Barker was born in 1850 at Newstead in Christian County, Kentucky and grew up in Louisville, Kentucky. He attended UK (then called the Agricultural and Mechanical College of Kentucky), before dropping out to study law. He served as Louisville City Attorney from 1887 to 1896. He served as Judge of the Jefferson Circuit Court (Criminal Division) and Judge of the Kentucky Court of Appeals from 1903 to 1911, serving in his final year as its chief justice.

In 1910, he was selected by the UK Board of Trustees to be the next president of the university. His predecessor, James K. Patterson, was often openly critical of Barker's administration and reluctant to cede control of the institution.
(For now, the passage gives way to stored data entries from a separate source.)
(** The constraints for an atomic type, an error, and the parser. *)
Definition constraints_from_json (type : ovsdb_atomic_type) (parser : ovsdb_parser T R) j
    : base_constraints R * option ovsdb_error * ovsdb_parser T R :=
  match type with
  | OVSDB_TYPE_INTEGER =>
      let '(min, parser) := ovsdb_parser_member hash_string parser (str "minInteger") (optional (OP INTEGER_TYPE)) in
      let '(max, parser) := ovsdb_parser_member hash_string parser (str "maxInteger") (optional (OP INTEGER_TYPE)) in
      let min := default LLONG_MIN (j ← min; json_integer j) in
      let max := default LLONG_MAX (j ← max; json_integer j) in
      (INTEGER_CONSTRAINTS min max,
       if min >? max then Some (syntax_error j (str "minInteger exceeds maxInteger")) else None, parser)
  | OVSDB_TYPE_REAL =>
      let '(min, parser) := ovsdb_parser_member hash_string parser (str "minReal") (optional OP_NUMBER) in
      let '(max, parser) := ovsdb_parser_member hash_string parser (str "maxReal") (optional OP_NUMBER) in
      let min := default minus_DBL_MAX (j ← min; json_real j) in
      let max := default DBL_MAX (j ← max; json_real j) in
      (REAL_CONSTRAINTS min max,
       if double_ltb max min then Some (syntax_error j (str "minReal exceeds maxReal")) else None, parser)
  | OVSDB_TYPE_STRING =>
      let '(minLen, error, parser) := parse_optional_uint parser (str "minLength") 0 in
      let '(maxLen, error, parser) :=
        match error with
        | Some _ => (UINT_MAX, error, parser)
        | None => parse_optional_uint parser (str "maxLength") UINT_MAX
        end in
      (STRING_CONSTRAINTS minLen maxLen,
       match error with
       | Some _ => error
       | None => if minLen >? maxLen then Some (syntax_error j (str "minLength exceeds maxLength")) else None
       end, parser)
  | OVSDB_TYPE_UUID =>
      let '(refTable, parser) := ovsdb_parser_member hash_string parser (str "refTable") (optional OP_ID) in
      match refTable ≫= json_string with
      | None => (UUID_CONSTRAINTS None, None, parser)
      | Some refTable =>
          let '(refType, parser) := ovsdb_parser_member hash_string parser (str "refType") (optional OP_ID) in
          match refType ≫= json_string with
          | None => (UUID_CONSTRAINTS (Some (refTable, OVSDB_REF_STRONG)), None, parser)
          | Some refType =>
              if strcmp refType (str "strong") =? 0 then (UUID_CONSTRAINTS (Some (refTable, OVSDB_REF_STRONG)), None, parser)
              else if strcmp refType (str "weak") =? 0 then (UUID_CONSTRAINTS (Some (refTable, OVSDB_REF_WEAK)), None, parser)
              else (UUID_CONSTRAINTS (Some (refTable, OVSDB_REF_STRONG)),
                    Some (syntax_error j (str "refType must be " ++ quoted (str "strong") ++ str " or " ++ quoted (str "weak") ++
                                          str " (not " ++ quoted refType ++ str ")")), parser)
          end
      end
  | OVSDB_TYPE_VOID | OVSDB_TYPE_BOOLEAN => (NO_CONSTRAINTS, None, parser)
  end.

(** [ovsdb_parser_finish], unless there is an error already. *)
Definition finish {A} (a : A) (error : option ovsdb_error) (parser : ovsdb_parser T R) : outcome ovsdb_error A :=
  match error with
  | Some error => Error error
  | None => match ovsdb_parser_finish parser with Some error => Error error | None => Value a end
  end.

Definition ovsdb_base_type_from_json j : outcome ovsdb_error (ovsdb_base_type R) :=
  match j with
  | JSON_STRING _ =>
      match ovsdb_atomic_type_from_json j with
      | inr error => Error error
      | inl type => Value (ovsdb_base_type_init type)
      end
  | _ =>
      let parser := ovsdb_parser_init (Some j) (str "ovsdb type") in
      match ovsdb_parser_member hash_string parser (str "type") (OP STRING_TYPE) with
      | (None, parser) => match ovsdb_parser_finish parser with Some error => Error error | None => Crash end
      | (Some type, parser) =>
          match ovsdb_atomic_type_from_json type with
          | inr error => Error error
          | inl type =>
              let base := ovsdb_base_type_init type in
              let '(enum, parser) := ovsdb_parser_member hash_string parser (str "enum") (optional OP_ANY) in
              match enum with
              | Some enum =>
                  match without_symbols (ovsdb_datum_from_json (ovsdb_base_type_get_enum_type type) enum) with
                  | Value datum => finish (base <| enum_ := Some datum |>) None parser
                  | Error error => finish base (Some error) parser
                  | Crash => Crash
                  end
              | None =>
                  let '(constraints, error, parser) := constraints_from_json type parser j in
                  finish (base <| OvsdbTypes.Ovsdb.constraints := constraints |>) error parser
              end
          end
      end
  end.

Abbreviation object := (shash T json).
Despite these roadblocks, Barker started a graduate school at the university as well as several other major improvements. Reserve Officers' Training Corps was started on the campus during his tenure and the school's ROTC building is named Barker Hall.

Despite these and many more accomplishments, Patterson and his allies continued to oppose him until he resigned in 1917. He returned to his law practice in Louisville, and was later elected again to a judgeship. He died on April 23, 1928, in nearby Jeffersonville, Indiana.